So now the kid is a million dollars richer and therefore you can just make up anything you want, right?
No, you've got to answer based on the hypothetical that I've created.
No, no, but if you're going to put up unrealistic hypotheticals, then I'll just put up my own unrealistic hypotheticals and where to stand still, right?
But you haven't proven that it's unrealistic.
But you haven't proven that there's not a winning lottery ticket in the dashboard of the car, so he's better off.
He's cheated the rich guy or whatever, right?
Okay, I mean, I'll give you a different example.

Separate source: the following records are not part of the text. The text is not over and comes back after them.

Lemma step_cancel_signaled t u l σ σ' :
  cancel_signaled t σ → is_SetCanceled_call l = false →
  step u l σ = Some σ' → cancel_signaled t σ'.
Proof.
  intros (Hcan & Hothers & Hmine) Hl Hstep.
  destruct (step_inv _ _ _ _ Hstep) as (p & p' & Hp & Hs & Hw & Hths).
  destruct (thread_steps_fields _ _ _ _ _ Hs) as (_ & _ & _ & _ & Hsame & _).
  destruct Hsame as [Hcan' Hcanc]; [by intros b ->|].
  assert (cancelling p = false → cancelling p' = false) as Hnocancel.
  { intros Hcp. destruct (cancelling p') eqn:Hcp'; [|done].
    specialize (Hcanc eq_refl). congruence. }
  assert (∀ v q, threads σ' !! v = Some q →
            (v = u ∧ q = p')
            ∨ (v ≠ u ∧ ∃ q0, threads σ !! v = Some q0
                             ∧ cancelling q = cancelling q0)) as Hlook.
  { intros v q Hq.
    destruct (woken_lookup _ _ _ _ Hw Hq) as [Hq1|[-> Hq1]].
    - destruct (insert_lookup_cases _ _ _ _ _ _ Hp Hq1) as [[-> ->]|[Hne Hq2]];
        [by left|right]. split; [done|]. by exists q.
    - destruct (insert_lookup_cases _ _ _ _ _ _ Hp Hq1) as [[-> <-]|[Hne Hq2]].
      + exfalso.
        destruct l; try (rewrite Hths in Hq by done;
                         rewrite list_lookup_insert_eq in Hq
                           by (by eapply lookup_lt_Some);
                         done).
        inversion Hs.
      + right. split; [done|]. by exists SC_blocked. }
  split_and!; [congruence| |].
  - intros v q Hv Hq. destruct (Hlook v q Hq) as [[-> ->]|(Hne & q0 & Hq0 & ->)].
    + apply Hnocancel. by apply (Hothers u).
    + by apply (Hothers v).
  - intros q Hq.
    destruct (thread_steps_counter _ _ _ _ _ Hs)
      as [[He Hc]|[(Hc & Hc' & _)|(Hc & Hc' & He)]].
    + destruct (Hlook t q Hq) as [[-> ->]|(Hne & q0 & Hq0 & ->)].
      * rewrite He, Hc. by apply Hmine.
      * rewrite He. by apply Hmine.
    + specialize (Hnocancel Hc). congruence.
    + destruct (Hlook t q Hq) as [[-> ->]|(Hne & q0 & Hq0 & Hcq)].
      * by rewrite He, Hc'.
      * pose proof (Hothers u p ltac:(done) Hp). congruence.
Qed.

Lemma run_cancel_signaled t tr σ σ' :
  cancel_signaled t σ → calls_no_SetCanceled tr = true →
  run tr σ = Some σ' → cancel_signaled t σ'.
Proof.
  revert σ. induction tr as [|[u l] tr IH]; intros σ Hw Hno Hrun.
  - cbn in Hrun. by simplify_eq.
  - cbn in Hrun, Hno. apply andb_true_iff in Hno as [Hl Hno].
    destruct (step u l σ) as [σ1|] eqn:Hs; [|done]. cbn in Hrun.
    apply (IH σ1); [|done|done].
    apply (step_cancel_signaled t u l σ); [done| |done].
    by apply negb_true_iff.
Qed.

Lemma start_cancel_signaled t σ σ' :
  signal_ok σ → quiet (threads σ) = true →
  step t (LCall (CSetCanceled true)) σ = Some σ' → cancel_signaled t σ'.
Proof.
  intros Hsig Hquiet Hstep.
  assert (event_counter (obj σ) = 0) as Hzero.
  { apply Hsig. intros u p. by apply quiet_lookup. }
  destruct (step_inv _ _ _ _ Hstep) as (p & p' & Hp & Hs & _ & Hths).
  specialize (Hths ltac:(done)).
  destruct (thread_steps_fields _ _ _ _ _ Hs)
    as (_ & _ & Hkeep & _ & _ & _ & Hstart & _).
  destruct (Hstart eq_refl) as [Hcan _].
  split_and!; [done| |].
  - intros v q Hv Hq. rewrite Hths, list_lookup_insert_ne in Hq by done.
    by eapply quiet_lookup.
  - intros q Hq.
    rewrite Hths, list_lookup_insert_eq in Hq by by eapply lookup_lt_Some.
    injection Hq as <-.
    pose proof (quiet_lookup _ _ _ Hquiet Hp) as Hcp.
    destruct (cancelling p') eqn:Hcp'.
    + assert (∀ s0, event_counter s0 = 0 →
                cancelling (start_call (CSetCanceled true) s0).1 = true →
                event_counter (start_call (CSetCanceled true) s0).2 = 1)
        as Hbegin.
      { intros s0 H0. cbn. unfold SetCanceled_begin, eventfd_write_counter.
        cbn. rewrite H0. by destruct (thread_count_ s0 >? 0). }
      inversion Hs; subst; by apply Hbegin.
    + rewrite Hkeep by done. done.
Qed.

(** X18: while a [SetCanceled(true)] issued with no other [SetCanceled]
    under way is between its write and its read, and nobody else calls
    [SetCanceled], the event fd counter is exactly 1 and the event fd is
    registered, so the kernel can report it to every waiter, whatever its
    timeout; a thread blocked in the wait of [EnterDispatchLoop] or of
    [ReceiveAndDispatch] that gets this report leaves at once with
    -EBUSY. *)
Theorem cancellation_signals_waiters σ0 t tr σ timeout :
  reachable σ0 →
  quiet (threads σ0) = true →
  (∀ q, endpoint_epoll_fd q ≠ event_fd_ (obj σ0)) →
  calls_no_SetCanceled tr = true →
  run ((t, LCall (CSetCanceled true)) :: tr) σ0 = Some σ →
  (∃ p, threads σ !! t = Some p ∧ cancelling p = true) →
  event_counter (obj σ) = 1
  ∧ epoll_wait timeout (KReady [event_fd_ (obj σ)]) (obj σ)
    = Some (WaitReady [this])
  ∧ run_thread [LWait (KReady [event_fd_ (obj σ)]); LStep; LExit None]
      Loop_wait (obj σ)
    = Some (Returned FEnterDispatchLoop (-16),
            ThreadExit (record (EvWait (-1)) (obj σ)))
  ∧ run_thread [LWait (KReady [event_fd_ (obj σ)]); LStep; LExit None]
      (RD_wait timeout) (obj σ)
    = Some (Returned FReceiveAndDispatch (-16),
            ThreadExit (record (EvWait timeout) (obj σ))).
Proof.
  intros Hreach Hquiet Hfd Hno Hrun (p & Hp & Hcp).
  pose proof (reachable_run _ _ _ Hreach Hrun) as Hreach'.
  destruct (run_handles _ _ _ Hrun) as [Hefd _]. rewrite <- Hefd in Hfd.
  pose proof (reachable_control_signal σ Hfd Hreach') as Hreg.
  unfold control_signal_registered in Hreg.
  destruct (reachable_invariants σ0 Hreach) as [_ Hsig].
  cbn [run] in Hrun.
  destruct (step t (LCall (CSetCanceled true)) σ0) as [σ'|] eqn:Hfirst; [|done].
  cbn in Hrun.
  assert (cancel_signaled t σ) as (_ & _ & Hmine).
  { apply (run_cancel_signaled t tr σ'); [|done|done].
    by apply (start_cancel_signaled t σ0). }
  pose proof (Hmine p Hp) as Hone. rewrite Hcp in Hone. cbn in Hone.
  assert (∀ timeout0 h,
            epoll_wait timeout0 (KReady [event_fd_ (obj σ)])
              (record h (obj σ)) = Some (WaitReady [this])
            ∧ epoll_wait timeout0 (KReady [event_fd_ (obj σ)]) (obj σ)
              = Some (WaitReady [this])) as Hwait.
  { intros timeout0 h. unfold epoll_wait, fd_ready. cbn.
    rewrite Z.eqb_refl, Hone, Hreg. cbn.
    rewrite bool_decide_eq_true_2 by apply NoDup_singleton. done. }
  split_and!; [done|apply (Hwait timeout EvEnter)| |].
  - cbn -[epoll_wait]. rewrite (proj2 (Hwait (-1) EvEnter)).
    cbn [mbind option_bind wait_count wait_events length].
    change (Z.of_nat 1 <? 0) with false.
    cbn. by rewrite Z.eqb_refl.
  - cbn -[epoll_wait]. rewrite (proj2 (Hwait timeout EvEnter)).
    cbn [mbind option_bind wait_count wait_events length].
    change (Z.of_nat 1 <=? 0) with false.
    cbn. by rewrite Z.eqb_refl.
Qed.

Like, what if it's a boat, and the kid doesn't know that the boat is only going to run for, like, six months?
No, nobody knows that.
How is somebody going to know that a boat is only going to run for six months?
I'm giving you a hypothetical.
Just answer the hypothetical.
No, no, because it has to be something within the realm of reality, because then I'll just say, oh, no, it's a self-healing boat that runs for infinity or something, right?
The motor is defective, and it's estimated to only last for six months.
I mean, it's depreciating, it's going down, it's failing, and he's selling the boat to him, and he's telling him the boat works, and the kid wants the boat, and he sells it to him, and...
They're not both better off because there's improper disclosures because the parties are different levels of sophistication.
And I think if you add that into your argument, your argument is weakened.
And that's why I think that argument that you make for this whole voluntary society, you're removing all the variables.
No, no.
Sorry.
I'm sorry to interrupt, but I don't know if you've ever tried.
Anyway, look.
The kid who wants to buy a boat can either choose to pay for somebody to independently inspect the boat or not, right?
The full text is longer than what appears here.